While getting old and being ill can both cause a person to slow down, they are not the same thing.
I am in my late 60s — a time when many of my peers are experiencing the problems of aging. One of my closest friend attended an arthritis seminar where she was told her ailment was a result of TMB – too many birthdays! There is some sort of sick logic to this statement!
On the one hand it is reassuring to have friends to commiserate with on aching and creaking joints. I laugh when my younger friends just look at me in astonishment and I tell them they will understand when they get older. Actually, it is OK if they don’t! I distinctly remember rolling my eyes mentally when my parents and grandparents talked about rheumatism and their aching bodies. I tried to comprehend it but didn’t really “get’ it. Youth should have the perks of being young and mobile and flexible and pain free because life will get in the way soon enough.

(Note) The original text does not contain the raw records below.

(* ===== verification/Regexp.v ===== *)
(** * regexp: the expressions the route catalog compiles

    [routes.compile] builds each route's expression as text ([regexp.QuoteMeta]
    of the pattern, then replacements of the quoted parameters) and hands it to
    [regexp.MustCompile].  This file models what those expressions use of the
    RE2 syntax: the anchors [^] and [$] at the two ends, literal and escaped
    characters, bracket classes with ranges and negation, and counted
    repetition.  [Compile] is [None] outside this subset (catalog patterns never
    leave it: [Routes.catalog_compiles]).  Matching is over runes, as Go's. *)

From S2P Require Import Prelude GoStrings Encoding.
From stdpp Require Import options.

(** One character class repeated between [it_min] and [it_max] times. *)
Record item := {
  it_neg : bool;
  it_ranges : list (N * N);
  it_min : nat;
  it_max : nat;
}.

Definition lit (c : ascii) : item :=
  {| it_neg := false; it_ranges := [(code c, code c)]; it_min := 1; it_max := 1 |}.

(** ** regexp.QuoteMeta *)

Definition is_meta (c : ascii) : bool := IndexByte_found "\.+*?()|[]{}^$" c.

Fixpoint QuoteMeta (s : string) : string :=
  match s with
  | "" => ""
  | String c s' => if is_meta c then String "\" (String c (QuoteMeta s'))
                   else String c (QuoteMeta s')
  end.

(** ** Parsing *)

Definition is_alnum (c : ascii) : bool :=
  Utf8.in_range 48 57 (code c) || Utf8.in_range 65 90 (code c) ||
  Utf8.in_range 97 122 (code c).

Fixpoint digits (acc : nat) (s : string) : nat * string :=
  match s with
  | String c s' => if Utf8.in_range 48 57 (code c)
                   then digits (10 * acc + (N.to_nat (code c) - 48)) s' else (acc, s)
  | "" => (acc, "")
  end.

(** An optional [{n}] or [{n,m}] after a class or a literal; the bounds RE2
    enforces are [n <= m <= 1000]. *)
Definition parse_repeat (s : string) : option (nat * nat * string) :=
  match s with
  | String "{" s1 =>
      let '(n, s2) := digits 0 s1 in
      match s2 with
      | String "}" s3 => if (n <=? 1000) && negb (String.length s1 =? String.length s2)
                         then Some (n, n, s3) else None
      | String "," s3 =>
          let '(m, s4) := digits 0 s3 in
          match s4 with
          | String "}" s5 =>
              if (n <=? m) && (m <=? 1000) && negb (String.length s3 =? String.length s4)
                 && negb (String.length s1 =? String.length s2)
              then Some (n, m, s5) else None
          | _ => None
          end
      | _ => None
      end
  | _ => Some (1, 1, s)
  end.

(** The members of a bracket class up to the closing bracket. *)
Fixpoint parse_class (fuel : nat) (s : string) : option (list (N * N) * string) :=
  match fuel with
  | O => None
  | S fuel' =>
      match s with
      | String "]" s' => Some ([], s')
      | String "[" _ | String "\" _ | "" => None
      | String c s1 =>
          if negb (is_ascii c) then None else
          let '(r, s2) :=
            match s1 with
            | String "-" (String d s3) =>
                if (d =c? "]") then ((code c, code c), s1) else ((code c, code d), s3)
            | _ => ((code c, code c), s1)
            end in
          if N.ltb (snd r) (fst r) then None else
          match parse_class fuel' s2 with
          | Some (rs, rest) => Some (r :: rs, rest)
          | None => None
          end
      end
  end.

Definition with_repeat (neg : bool) (rs : list (N * N)) (s : string)
    : option (item * string) :=
  match parse_repeat s with
  | Some (n, m, s') => Some ({| it_neg := neg; it_ranges := rs; it_min := n; it_max := m |}, s')
  | None => None
  end.

(** The items up to the final [$]. *)
Fixpoint parse_items (fuel : nat) (s : string) : option (list item) :=
  match fuel with
  | O => None
  | S fuel' =>
      let continue (r : option (item * string)) :=
        match r with
        | Some (it, s') => option_map (cons it) (parse_items fuel' s')
        | None => None
        end in
      match s with
      | "$" => Some []
      | String "\" (String c s') =>
          if is_alnum c || negb (is_ascii c) then None
          else continue (with_repeat false [(code c, code c)] s')
      | String "[" s' =>
          let '(neg, s1) := match s' with String "^" s2 => (true, s2) | _ => (false, s') end in
          match parse_class (String.length s1) s1 with
          | Some ([], _) | None => None
          | Some (rs, s2) => continue (with_repeat neg rs s2)
          end
      | String c s' =>
          if is_meta c || negb (is_ascii c) then None
          else continue (with_repeat false [(code c, code c)] s')
      | "" => None
      end
  end.

Definition Compile (s : string) : option (list item) :=
  match s with
  | String "^" s' => parse_items (S (String.length s')) s'
  | _ => None
  end.

(** ** Matching *)

Definition class_mem (it : item) (r : N) : bool :=
  xorb (it_neg it) (existsb (fun lh => Utf8.in_range (fst lh) (snd lh) r) (it_ranges it)).

(** [extra] more characters after the [lo] required ones. *)
Fixpoint match_rep (p : N -> bool) (lo extra : nat) (k : list N -> bool) (s : list N) : bool :=
  match lo with
  | S lo' => match s with r :: s' => p r && match_rep p lo' extra k s' | [] => false end
  | O => k s ||
         (fix more (extra : nat) (s : list N) : bool :=
            match extra with
            | O => false
            | S e => match s with
                     | r :: s' => p r && (k s' || more e s')
                     | [] => false
                     end
            end) extra s
  end.

Fixpoint match_items (its : list item) (s : list N) : bool :=
  match its with
  | [] => match s with [] => true | _ => false end
  | it :: its' =>
      match_rep (class_mem it) (it_min it) (it_max it - it_min it) (match_items its') s
  end.

Definition MatchString (re : list item) (s : string) : bool := match_items re (Utf8.runes s).

(** ** What a match is *)

(** The declarative meaning of an item list: the text splits into one block per
    item, of an allowed length and made of characters of the class. *)
Inductive matches : list item -> list N -> Prop :=
  | matches_nil : matches [] []
  | matches_cons it its blk s :
      it_min it <= length blk <= it_max it ->
      Forall (fun r => class_mem it r = true) blk ->
      matches its s -> matches (it :: its) (blk ++ s).

Lemma match_rep_spec p lo extra k s :
  match_rep p lo extra k s = true <->
  exists blk s', s = blk ++ s' /\ lo <= length blk <= lo + extra /\
    Forall (fun r => p r = true) blk /\ k s' = true.
Proof.
  revert s. induction lo as [|lo IH]; intros s; simpl.
  - revert s. induction extra as [|e IHe]; intros s; simpl.
    + rewrite orb_false_r. split.
      * intros Hk. exists [], s. split_and!; simpl; try lia; done.
      * intros (blk & s' & -> & Hl & _ & Hk). destruct blk; simpl in *; [done|lia].
    + rewrite orb_true_iff. split.
      * intros [Hk|Hm]; [exists [], s; split_and!; simpl; try lia; done|].
        destruct s as [|r s]; [done|]. apply andb_true_iff in Hm as [Hp Hm].
        apply IHe in Hm as (blk & s' & -> & Hl & Hall & Hk).
        exists (r :: blk), s'. simpl. split_and!; try lia; auto.
      * intros (blk & s' & -> & Hl & Hall & Hk).
        destruct blk as [|r blk]; simpl in *; [by left|right].
        apply Forall_cons in Hall as [-> Hall]. simpl.
        apply IHe. exists blk, s'. split_and!; try lia; done.
  - destruct s as [|r s].
    { split; [done|]. intros (blk & s' & Heq & Hl & _).
      symmetry in Heq. apply app_eq_nil in Heq as [-> _]. simpl in Hl. lia. }
    rewrite andb_true_iff, IH. split.
    + intros (Hp & blk & s' & -> & Hl & Hall & Hk).
      exists (r :: blk), s'. simpl. split_and!; try lia; auto.
    + intros (blk & s' & Heq & Hl & Hall & Hk).
      destruct blk as [|r' blk]; simpl in *; [lia|]. injection Heq as -> ->.
      apply Forall_cons in Hall as [Hp Hall]. split; [done|].
      exists blk, s'. split_and!; try lia; done.
Qed.

(** The backtracking matcher decides the declarative relation. *)
Lemma match_items_spec its s :
  Forall (fun it => it_min it <= it_max it) its ->
  match_items its s = true <-> matches its s.
Proof.
  revert s. induction its as [|it its IH]; intros s Hwf; simpl.
  - destruct s; split; try done; [by constructor|by inversion 1].
  - apply Forall_cons in Hwf as [Hle Hwf]. rewrite match_rep_spec. split.
    + intros (blk & s' & -> & Hl & Hall & Hk). constructor; [lia|done|by apply IH].
    + inversion 1 as [|? ? blk s' Hl Hall Hk]; subst.
      exists blk, s'. split_and!; try lia; auto. by apply IH.
Qed.

(** ** Literals *)

Definition lits (s : list N) : list item :=
  map (fun c => {| it_neg := false; it_ranges := [(c, c)]; it_min := 1; it_max := 1 |}) s.

Lemma class_mem_lit c r :
  class_mem {| it_neg := false; it_ranges := [(c, c)]; it_min := 1; it_max := 1 |} r = true
  <-> r = c.
Proof.
  unfold class_mem. simpl. rewrite orb_false_r. unfold Utf8.in_range.
  rewrite andb_true_iff, !N.leb_le. lia.
Qed.

Lemma match_lits l its s :
  match_items (lits l ++ its) s = true <-> exists s', s = l ++ s' /\ match_items its s' = true.
Proof.
  revert s. induction l as [|c l IH]; intros s; simpl.
  - split; [by exists s|]. by intros (s' & -> & ?).
  - destruct s as [|r s].
    { split; [done|]. intros (s' & ? & _). done. }
    simpl. rewrite orb_false_r, andb_true_iff, IH.
    rewrite (class_mem_lit c r). split.
    + intros (-> & s' & -> & Hm). by exists s'.
    + intros (s' & [= -> ->] & Hm). split; [done|]. by exists s'.
Qed.

(** A block matched by a class that excludes the rune [sep], followed by text
    that is empty or starts with [sep], is the text before the first [sep]. *)
Fixpoint before (sep : N) (s : list N) : list N :=
  match s with
  | r :: s' => if N.eqb r sep then [] else r :: before sep s'
  | [] => []
  end.

Fixpoint after (sep : N) (s : list N) : list N :=
  match s with
  | r :: s' => if N.eqb r sep then s else after sep s'
  | [] => []
  end.

Lemma before_after sep s : before sep s ++ after sep s = s.
Proof.
  induction s as [|r s IH]; simpl; [done|].
  destruct (N.eqb_spec r sep); simpl; [done|]. by rewrite IH.
Qed.

Definition starts_sep (sep : N) (s : list N) : Prop :=
  match s with [] => True | r :: _ => r = sep end.

Lemma starts_sep_after sep s : starts_sep sep (after sep s).
Proof.
  induction s as [|r s IH]; simpl; [done|].
  destruct (N.eqb_spec r sep); simpl; done.
Qed.

Lemma before_app sep blk s :
  Forall (fun r => r <> sep) blk -> starts_sep sep s ->
  before sep (blk ++ s) = blk /\ after sep (blk ++ s) = s.
Proof.
  intros Hall Hs. induction Hall as [|r blk Hr Hall IH]; simpl.
  - destruct s as [|r s]; simpl in *; [done|]. subst. by rewrite N.eqb_refl.
  - rewrite (proj2 (N.eqb_neq _ _) Hr). destruct IH as [-> ->]. done.
Qed.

However, I do balk when I mention casually that the various chemos I have been on over the past eight years have caused me to be fatigued. Often people respond with something like, “yeah — I don’t have the energy I did when I was younger. I understand.”
I never say anything because I do not like confrontation and don’t believe in one-upmanship. However, I want to scream, “NO YOU DON’T!!!” I expect to slow down as I get older. In fact, I think it is wonderful that we do. I love going out with my retired friends and not being in a hurry. We can linger over lunch or dinner without worrying about “getting back” to work or our children. After 40-plus years of working, we deserve it. I think our Creator did it all right — run around excitedly when you are younger, and relax and watch the youngsters when you are older.

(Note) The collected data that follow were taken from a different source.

(** ** Query checks *)

Section query_facts.
Lemma check_query_Ok allowed vs :
  check_query allowed vs = Ok () <->
  Forall (fun kv => length (snd kv) <= 1 /\
    match allowed with Some a => fst kv ∈ a | None => True end /\
    Forall (fun v => ContainsAny v unsafe_value_chars = false) (snd kv)) vs.
Proof.
  induction vs as [|[k vals] vs IH]; simpl; [by split|]. rewrite Forall_cons, <- IH. simpl.
  assert (Hun : existsb (fun v => ContainsAny v unsafe_value_chars) vals = false <->
            Forall (fun v => ContainsAny v unsafe_value_chars = false) vals).
  { clear. induction vals as [|v vals IH]; simpl; [by split|].
    by rewrite orb_false_iff, Forall_cons, IH. }
  rewrite <- Hun. destruct (Nat.ltb_spec 1 (length vals)); [split; [done|]; intros [[? _] _]; lia|].
  assert (Hal : match allowed with Some a => negb (contains_str a k) | None => false end = false
            <-> match allowed with Some a => k ∈ a | None => True end).
  { destruct allowed as [a|]; [|done]. by rewrite negb_false_iff, contains_str_spec. }
  rewrite <- Hal. destruct (match allowed with Some a => _ | None => false end).
  { split; [done|]. by intros [(_ & ? & _) _]. }
  destruct (existsb _ vals).
  { split; [done|]. by intros [(_ & _ & ?) _]. }
  split; [intros Hc; split_and!; auto|tauto].
Qed.
End query_facts.

(** ** Properties *)

(** C36: the path handed to the route matcher and to the upstream is plain.  An
    accepted path is /api or lies under /api/, and has no percent escape, no
    backslash, no empty inner segment and no dot or dot-dot segment, so the matcher
    and Remnawave cannot read it differently. *)
Theorem accepted_path_plain `{Unicode} r maxPath maxQuery path rawQuery :
  ValidateRawRequest r maxPath maxQuery = Ok (path, rawQuery) ->
  (path = "/api" \/ HasPrefix path "/api/" = true) /\
  HasPrefix path "/" = true /\ plain_path path.
Proof. apply ValidateRawRequest_path. Qed.

Lemma accepted_path_plain_witness :
  let r := {| req_ProtoMajor := 1; req_Method := "GET"; req_RequestURI := "/api/users?page=2";
              req_Host := "h"; req_Header := ∅; req_RemoteAddr := "1.2.3.4:5";
              req_Body := None; req_ContentLength := 0; req_bodyCache := None;
              req_panelAudit := None |} in
  ("/api/users" = "/api" \/ HasPrefix "/api/users" "/api/" = true) /\
  HasPrefix "/api/users" "/" = true /\ plain_path "/api/users".
Proof.
  intros r. apply (@accepted_path_plain ascii_only r 2048 4096 "/api/users" "page=2").
  vm_compute. reflexivity.
Defined.

(** C37: what the proxy strips.  For headers as net/http builds them, a header is
    dropped exactly when it is a hop-by-hop or forwarding name, is named by a
    Connection header, or starts with x-forwarded-; every other header is kept
    unchanged. *)
Theorem strip_hop_by_hop_exact `{Unicode} h k :
  canonical h -> StripHopByHop h !! k = if hop_by_hop h k then None else h !! k.
Proof. apply StripHopByHop_lookup. Qed.

Lemma strip_hop_by_hop_exact_witness :
  let h := <["Connection" := ["x-secret, keep-alive"]]> (<["X-Secret" := ["1"]]>
             (<["Accept" := ["*/*"]]> (∅ : gmap string (list string)))) in
  StripHopByHop (H := ascii_only) h !! "X-Secret" = None /\
  StripHopByHop (H := ascii_only) h !! "Accept" = Some ["*/*"].
Proof.
  intros h. assert (Hc : canonical h).
  { intros k v Hk. subst h. revert Hk. unfold Header. rewrite !lookup_insert_Some, lookup_empty.
    intros [[<- _]|[_ [[<- _]|[_ [[<- _]|[_ ?]]]]]]; done. }
  split; rewrite (@strip_hop_by_hop_exact ascii_only h _ Hc); vm_compute; reflexivity.
Defined.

But please, please, please do not say you understand the fatigue of cancer or many other chronic diseases such as multiple sclerosis, cerebral palsy, Parkinson’s and many others. This kind of fatigue is different because it literally cuts you down at the knees.
Getting old is not the same as being ill, and experiencing both at the same time can be challenging. The kind of fatigue from aging includes not having as much energy, not moving as fast and slowing down. We watch where we step because we don’t want to fall. Every task takes a little bit longer to perform.

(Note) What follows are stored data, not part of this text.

(* ===== verification/JsonPolicy.v ===== *)
(** * internal/jsonpolicy: objects without duplicate keys *)

From S2P Require Import Prelude GoStrings Encoding Json.
From stdpp Require Import options.

(** The text of an error of the JSON decoder itself is not modelled. *)
Definition json_error : string := "malformed JSON".

(** The token loop: [s] starts at a key.  The values are decoded one by one by
    [dec.Decode(&raw)], each with a fresh nesting count. *)
Fixpoint decode_members `{Unicode} (fuel : nat) (out : list (string * string)) (s : string)
    : res (list (string * string)) :=
  match fuel with
  | O => Err json_error
  | S fuel' =>
      match s with
      | String c s1 =>
          if c =c? quote then
            match parse_string s1 with
            | None => Err json_error
            | Some (key, s2) =>
                if contains_str (map fst out) key
                then Err ("duplicate JSON key " +:+ strconv_quote key) else
                match skip_ws s2 with
                | String ":" s3 =>
                    match parse_value (parse_fuel s3) 0 s3 with
                    | None => Err json_error
                    | Some (_, s4) =>
                        let out' := out ++ [(key, raw_text (skip_ws s3) s4)] in
                        match skip_ws s4 with
                        | String "," s5 => decode_members fuel' out' (skip_ws s5)
                        | String "}" _ => Ok out'
                        | _ => Err json_error
                        end
                    end
                | _ => Err json_error
                end
            end
          else Err json_error
      | "" => Err json_error
      end
  end.

(** The members of the first object of the (limited) input, in document order;
    what follows the object is not read. *)
Definition DecodeObjectNoDuplicateKeys `{Unicode} (body : string) (maxBytes : Z)
    : res (list (string * string)) :=
  let s := take_str (Z.to_nat maxBytes) body in
  match skip_ws s with
  | String "{" s1 =>
      match skip_ws s1 with
      | String "}" _ => Ok []
      | r => decode_members (String.length s) [] r
      end
  | r => if parse_value (parse_fuel r) 0 r then Err "top-level JSON object required"
         else Err json_error
  end.

(** The source ranges over the map: with several unknown fields the one named is
    the map's choice; here it is the first in the document. *)
Fixpoint ValidateFields `{Unicode} (obj : list (string * string)) (allowed : list string)
    : res () :=
  match obj with
  | [] => Ok ()
  | (field, _) :: obj' =>
      if contains_str allowed field then ValidateFields obj' allowed
      else Err ("unknown JSON field " +:+ strconv_quote field)
  end.

(** ** Facts *)

Section facts.
Context `{Unicode}.

Lemma decode_members_spec fuel out s ms :
  decode_members fuel out s = Ok ms ->
  exists added, ms = out ++ added /\ (NoDup (map fst out) -> NoDup (map fst ms)).
Proof.
  revert out s. induction fuel as [|fuel IH]; intros out s Hd; [done|].
  cbn [decode_members] in Hd. destruct s as [|c s1]; [done|].
  destruct (c =c? quote); [|done].
  destruct (parse_string s1) as [[key s2]|]; [|done].
  destruct (contains_str (map fst out) key) eqn:Hdup; [done|].
  apply contains_str_false in Hdup.
  destruct (skip_ws s2) as [|c2 s3]; [done|].
  destruct (decide (c2 = ":"%char)) as [->|Hne].
  2: { by destruct c2 as [[] [] [] [] [] [] [] []]. }
  destruct (parse_value (parse_fuel s3) 0 s3) as [[v s4]|]; [|done].
  set (m := (key, raw_text (skip_ws s3) s4)) in *.
  assert (Hnd : NoDup (map fst out) -> NoDup (map fst (out ++ [m]))).
  { intros Ho. rewrite map_app. apply NoDup_app. split_and!; [done| |apply NoDup_singleton].
    intros k Hk Hk'. apply list_elem_of_singleton in Hk' as ->. done. }
  destruct (skip_ws s4) as [|c4 s5]; [done|].
  destruct (decide (c4 = ","%char)) as [->|Hn1].
  { apply IH in Hd as (added & -> & Hr). exists (m :: added).
    rewrite <- app_assoc in *. auto. }
  destruct (decide (c4 = "}"%char)) as [->|Hn2].
  { injection Hd as <-. by exists [m]. }
  by destruct c4 as [[] [] [] [] [] [] [] []].
Qed.

Lemma DecodeObject_NoDup body maxBytes ms :
  DecodeObjectNoDuplicateKeys body maxBytes = Ok ms -> NoDup (map fst ms).
Proof.
  unfold DecodeObjectNoDuplicateKeys. cbv zeta.
  assert (Hm : forall f s, decode_members f [] s = Ok ms -> NoDup (map fst ms)).
  { intros f s (added & -> & Hnd)%decode_members_spec. by apply Hnd, NoDup_nil_2. }
  destruct (skip_ws (take_str _ body)) as [|c s1].
  { by destruct (parse_value _ _ _). }
  destruct (decide (c = "{"%char)) as [->|Hne].
  2: { destruct c as [[] [] [] [] [] [] [] []]; try done;
         by destruct (parse_value _ _ _). }
  destruct (skip_ws s1) as [|c' s2]; [apply Hm|].
  destruct (decide (c' = "}"%char)) as [->|Hne]; [intros [= <-]; apply NoDup_nil_2|].
  destruct c' as [[] [] [] [] [] [] [] []]; first [apply Hm|done].
Qed.

Lemma ValidateFields_Ok obj allowed :
  ValidateFields obj allowed = Ok () <-> Forall (fun kv => fst kv ∈ allowed) obj.
Proof.
  induction obj as [|[k v] obj IH]; simpl; [by split|]. rewrite Forall_cons, <- IH. simpl.
  rewrite <- contains_str_spec. destruct (contains_str allowed k); [tauto|].
  split; [done|]. by intros [? _].
Qed.
End facts.

Example trailing_data_accepted :
  DecodeObjectNoDuplicateKeys (H := ascii_only) (jtext "{'a':1} trailing") 100 = Ok [("a", "1")].
Proof. reflexivity. Qed.

Example nested_duplicates_accepted :
  is_ok (DecodeObjectNoDuplicateKeys (H := ascii_only) (jtext "{'a':{'b':1,'b':2}}") 100) = true.
Proof. reflexivity. Qed.

(** ** Properties *)

(** A decoded body has no repeated top-level key, so the fields the policy
    checks are the fields any decoder of the same object sees. *)
Theorem decoded_object_keys_distinct `{Unicode} body maxBytes ms :
  DecodeObjectNoDuplicateKeys body maxBytes = Ok ms -> NoDup (map fst ms).
Proof. apply DecodeObject_NoDup. Qed.

Lemma decoded_object_keys_distinct_witness : NoDup (map fst [("a", "1"); ("b", "[2]")]).
Proof.
  apply (@decoded_object_keys_distinct ascii_only (jtext "{'a':1, 'b' : [2]}") 100).
  vm_compute. reflexivity.
Defined.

The kind of fatigue with chronic disease is going strong and suddenly collapsing. We get so tired we literally have to go home and to bed. I take frequent naps and am unable to function without them. I am chronically tired. I have a good night’s sleep and still wake up weak and exhausted. I do not feel better. It is a different kind of tiredness for sure because it is permanent.
The other main difference is I always felt I would live to my 80s and 90s like my parents and many of my relatives did. Now I am already living longer than the anticipated age for my kind of cancer. I am facing and working through an entirely different mindset and challenges.
So — yes, I understand aches and pains. I have double whammy because I have both. Unfortunately, my shoulder has had one operation and is now bone on bone. I can never have surgery because of the blood count associated with the cancer and try other methods to cope with the pain. I have severe arthritis and fibromyalgia – plus the cancer. I am in a different place than most of my peers.
I am not writing this to whine and complain. I thank God for every single day. I am only asking that when you say to someone you know what it is like — you don’t. But what you can do is reach out, take my hand and saying you care. That is all I and others really need.